Kurzfassung auf Englisch:

Introduction Factors such as climate, environment, along with a setting’s infra-structural, socio-economic and political characteristics are known to influence the spread of mosquitoborne diseases. In 2015 and 2016, Brazil became an increasingly affected country with epidemiological hot spots in the populous south-eastern regions including the municipality of Rio de Janeiro. In order to improve vector control and outbreak response in tropical metropolises it is important to better understand the complex ecology of urban mosquito-borne diseases and their primary vector Aedes aegypti as parts of a human-urban transmission cycle.
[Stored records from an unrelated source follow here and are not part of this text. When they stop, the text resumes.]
(** The pages fit in the current region. *)
Lemma alloc_bump mps ps xs L1 l L2 i mp d pages r l' :
  page_inv mps ps xs (L1 ++ l :: L2) → length L1 = i → mps !! i = Some (mp, d) → l = r :: l' → bumping mp r (ps_mapped ps) →
  1 ≤ pages ≤ 2 ^ 30 → pages_of i xs + pages < 2 ^ 64 → mp_cursor mp + pages * BYTES_IN_PAGE ≤ region_end r →
  wp (alloc_pages vm bf fuel debug ensure_mapped (reserved_mp mp pages) ps d pages pages true) (alloc_result mps i d xs pages).
Proof.
  intros HP Hi Em El HB Hpg Hsum Hfit. destruct (page_split _ _ _ _ _ _ _ HP Em) as (L1' & l0 & L2' & EL & Hi' & HK & Hput).
  apply app_inj_1 in EL as [<- [= <- <-]]; [|lia]. pose proof (pi_map _ _ _ _ HP) as HI.
  assert (r ∈ regions (L1 ++ l :: L2)) as Hr by (rewrite El, regions_mid; set_solver). destruct (region_end_bound _ _ _ HI Hr) as (R1 & R2 & R3 & R4 & R5).
  destruct (required_chunks_ok pages Hpg) as (_ & _ & _ & Ebytes). destruct (bu_cursor _ _ _ HB) as [Hc Hca]. change BYTES_IN_PAGE with (2 ^ 12) in *.
  assert (0 ≤ pages_of i xs) as Hpos by (apply (pages_of_all i xs); intros x Hx; by apply (pi_owner _ _ _ _ HP)).
  unfold alloc_pages, reserved_mp. rewrite (check_cursor_ok _ _ _ _ _ _ _ _ _ pages HK HI).
  cbn [mbind res_bind]. rewrite Ebytes. cbn [reserved_mp set_common mp_common set_accounting contiguous mp_sentinel mp_cursor]. rewrite (mk_kind _ _ _ _ _ _ HK). cbn [negb andb].
  rewrite uadd_id by lia. rewrite (bu_sentinel _ _ _ HB). destruct (Z.ltb_spec (region_end r) (mp_cursor mp + pages * 2 ^ 12)); [lia|]. mp_simpl.
  rewrite rtn_assert by lia. mp_simpl. rewrite uadd_id by lia. rewrite (bu_sentinel _ _ _ HB). destruct (Z.ltb_spec (region_end r) (mp_cursor mp + pages * 2 ^ 12)); [lia|].
  rewrite no_move by (cbn; apply (mk_kind _ _ _ _ _ _ HK)). cbn [mbind res_bind]. mp_simpl. rewrite (mk_accounting _ _ _ _ _ _ HK), committed by lia.
  split; cbn [fst snd]; [lia|]. eexists. subst l. eapply (commit_inv mps ps xs L1 (r :: l') L2 i mp d _ (r :: l') r); try done; try lia.
  - destruct HI as (live & avail & HM). exists live, avail. by apply flags_inv.
  - apply (mk_space _ _ _ _ _ _ HK).
  - cbn. apply (mk_kind _ _ _ _ _ _ HK).
  - cbn. apply (mk_head _ _ _ _ _ _ HK).
  - destruct HB as [B1 B2 B3 B4 B5]. split; cbn; try done. split; [lia|]. destruct Hca as [q ->]. exists (q + pages). change BYTES_IN_PAGE with 4096. lia.
  - eapply bump_apart; try done.
  - intros y ry Hy Ho Hry Hin Hc1 Hc2. cbn in *. specialize (Hc1 Hc2). lia.
Qed.

(** The resource after a region could not be had. *)
Definition idle_mp (mp : Monotone) : Monotone := set_cursor mp 0 0 0.
Lemma idle_ok i mp d l mapped xs m L1 L2 : mono_ok i mp d l mapped xs → map_inv m (L1 ++ l :: L2) → mono_ok i (idle_mp mp) d l mapped xs.
Proof.
  intros [K1 K2 K3 K4 K5 K6] HI. split; try done; [by left|]. intros x Hx Ho. destruct (K6 x Hx Ho) as (r & Hr & Hin & _). exists r. split; [done|]. split; [done|].
  intros E. cbn in E. destruct (region_end_bound m _ r HI) as (R1 & _); [rewrite regions_mid; set_solver|lia].
Qed.

Lemma new_region_addr m L1 r l L2 ry : map_inv m (L1 ++ (r :: l) :: L2) → ry ∈ l → addr (rg_start r) ≠ addr (rg_start ry).
Proof.
  intros HI Hry E. destruct (region_end_bound _ _ r HI) as (_ & _ & _ & B1 & _); [rewrite regions_mid; set_solver|].
  destruct (region_end_bound _ _ ry HI) as (_ & _ & _ & B2 & _); [rewrite regions_mid; set_solver|].
  apply (f_equal (address_to_chunk_index vm)) in E. rewrite !(index_addr _ _ _ _ _ _ Hok) in E by done.
  destruct HI as (live & avail & HM). pose proof (mi_nodup _ _ _ _ _ _ _ _ _ HM) as Hnd. rewrite regions_mid, !fmap_app, fmap_cons in Hnd.
  apply NoDup_app in Hnd as (_ & _ & Hnd). apply NoDup_app in Hnd as ([Hn _]%NoDup_cons & _ & _). apply Hn. rewrite E. by apply list_elem_of_fmap_2.
Qed.

(** The pages need a new region. *)
Lemma alloc_grow mps ps xs L1 l L2 i mp d pages :
  page_inv mps ps xs (L1 ++ l :: L2) → length L1 = i → mps !! i = Some (mp, d) →
  1 ≤ pages ≤ 2 ^ 30 → (debug = true → pages ≤ PAGES_IN_CHUNK) → pages_of i xs + pages < 2 ^ 64 → mp_sentinel mp < mp_cursor mp +u pages * BYTES_IN_PAGE →
  wp (alloc_pages vm bf fuel debug ensure_mapped (reserved_mp mp pages) ps d pages pages true) (alloc_result mps i d xs pages).
Proof.
  intros HP Hi Em Hpg Hdb Hsum Hfull. destruct (page_split _ _ _ _ _ _ _ HP Em) as (L1' & l0 & L2' & EL & Hi' & HK & Hput).
  apply app_inj_1 in EL as [<- [= <- <-]]; [|lia]. pose proof (pi_map _ _ _ _ HP) as HI.
  destruct (required_chunks_ok pages Hpg) as (Hrc & Hrb & Hrd & Ebytes). change BYTES_IN_PAGE with (2 ^ 12) in *.
  assert (0 ≤ pages_of i xs) as Hpos by (apply (pages_of_all i xs); intros x Hx; by apply (pi_owner _ _ _ _ HP)).
  unfold alloc_pages, reserved_mp. rewrite (check_cursor_ok _ _ _ _ _ _ _ _ _ pages HK HI).
  cbn [mbind res_bind]. rewrite Ebytes. cbn [set_common mp_common set_accounting contiguous mp_sentinel mp_cursor]. rewrite (mk_kind _ _ _ _ _ _ HK). cbn [negb andb].
  destruct (Z.ltb_spec (mp_sentinel mp) (mp_cursor mp +u pages * 2 ^ 12)); [|lia]. unfold grow_discontiguous_space. mp_simpl. rewrite (mk_head _ _ _ _ _ _ HK).
  destruct HI as (live & avail & HM). apply wp_bind, wp_bind, wp_bind. eapply wp_mono; [by apply (alloc_inv vm max first bd lim static bf fuel Hok)|].
  intros [a m'] [(Ea & HI' & _)|(c & Hcm & Ea & HI')]; cbn [fst snd] in *; subst a.
  - cbn [is_zero Z.eqb mbind res_bind wp]. mp_simpl. change (0 +u 0) with 0. rewrite rtn_assert by lia. mp_simpl. rewrite uadd_id by lia.
    destruct (Z.ltb_spec 0 (0 + pages * 2 ^ 12)); [|lia]. cbn. exists (idle_mp mp), (L1 ++ l :: L2). split; [done|].
    apply Hput; [by eexists _, _|done|eapply idle_ok; [done|by eexists _, _]|done|done|apply HP|apply HP].
  - set (r := {| rg_start := c; rg_chunks := required_chunks pages; rg_space := d |}) in *. assert (map_inv m' (L1 ++ (r :: l) :: L2)) as HI2 by (by eexists _, _).
    destruct (region_end_bound _ _ r HI2) as (R1 & R2 & R3 & R4 & R5); [rewrite regions_mid; set_solver|]. change (addr (rg_start r)) with (addr c) in *.
    assert (region_end r = addr c + required_chunks pages * 2 ^ 22) as Ere by done.
    unfold is_zero. destruct (Z.eqb_spec (addr c) 0); [lia|]. cbn [mbind res_bind wp]. mp_simpl. change LOG_BYTES_IN_CHUNK with 22 in *. change BYTES_IN_CHUNK with (2 ^ 22) in *.
    destruct (Z.eqb_spec (addr c) 0); [lia|]. rewrite ushl_id by lia. rewrite rtn_assert by lia. mp_simpl. rewrite !uadd_id by lia.
    destruct (Z.ltb_spec (addr c + required_chunks pages * 2 ^ 22) (addr c + pages * 2 ^ 12)); [lia|].
    rewrite no_move by (cbn; apply (mk_kind _ _ _ _ _ _ HK)). cbn [mbind res_bind]. mp_simpl. rewrite (mk_accounting _ _ _ _ _ _ HK), committed by lia.
    rewrite Hmap. cbn [rust_assert mbind res_bind wp]. unfold alloc_result. mp_simpl. split; [lia|]. eexists.
    destruct (addr_aligned c R4) as [[q1 A1] A2]. assert (align_up (addr c) (2 ^ 22) = addr c) as Eal.
    { unfold align_up. rewrite align_up_eq by lia. destruct A2 as [q2 A2]. change BYTES_IN_CHUNK with (2 ^ 22) in A2. rewrite A2. rewrite <-(Z.div_unique (q2 * 2 ^ 22 + 2 ^ 22 - 1) (2 ^ 22) q2 (2 ^ 22 - 1)); lia. }
    rewrite Eal. eapply (commit_inv mps ps xs L1 l L2 i mp d _ (r :: l) r); try done; try lia.
    + destruct HI2 as (live' & avail' & HM'). exists live', avail'. by apply flags_inv.
    + set_solver.
    + set_solver.
    + constructor; [done|]. apply (mk_space _ _ _ _ _ _ HK).
    + cbn. apply (mk_kind _ _ _ _ _ _ HK).
    + split; cbn [set_common set_cursor mp_current_chunk mp_sentinel mp_cursor rg_start rg_chunks r].
      * done.
      * done.
      * split; [lia|]. rewrite A1. change BYTES_IN_PAGE with 4096. exists (q1 + pages). lia.
      * set_solver.
      * intros Hd. by apply Hrd, Hdb.
    + eapply grow_apart; try done.
    + intros y ry Hy Ho Hry Hin _ Hc2. exfalso. by apply (new_region_addr m' L1 r l L2 ry HI2 Hry).
Qed.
Methods An information-rich case study was conducted following a mixed-methods approach to investigate the Zika outbreak scenario in Rio de Janeiro 2015/2016 from multiple perspectives. The findings derived serve as a basis for a comprehensive situation and hazard analysis considering the latest mosquito-borne disease outbreaks in Rio de Janeiro that follows two established tools applied to the field of emerging infectious diseases – a multiperspective “Situation and Influencing Factors Analysis” and the “Hazard Analysis and Critical Control Points” technique. Results Looking at the case of Rio de Janeiro 2015/2016, environmental and climatic conditions could be identified as a fundamental basis for the spread of urban mosquito-borne diseases, with a particular focus on the initial and final epidemiological trend. Demographic, socio-economic, and infrastructural vulnerabilities may furthermore influence the extent of an outbreak that could be identified in the centered areas of the city. Based on these findings, integrated vector control and outbreak management strategies are needed that take the peculiarities of an affected setting into account following the achievements, challenges and lessons learned during the Zika outbreak scenario in Rio de Janeiro 2015/2016. Conclusion This thesis explores the potentials of integrated knowledge, methodology and experiences as one solution approach to be able to point out not only risk factors and vulnerabilities, but also resources and solution approaches to develop an adequate response to MBD outbreaks within tropical metropolises like Rio de Janeiro.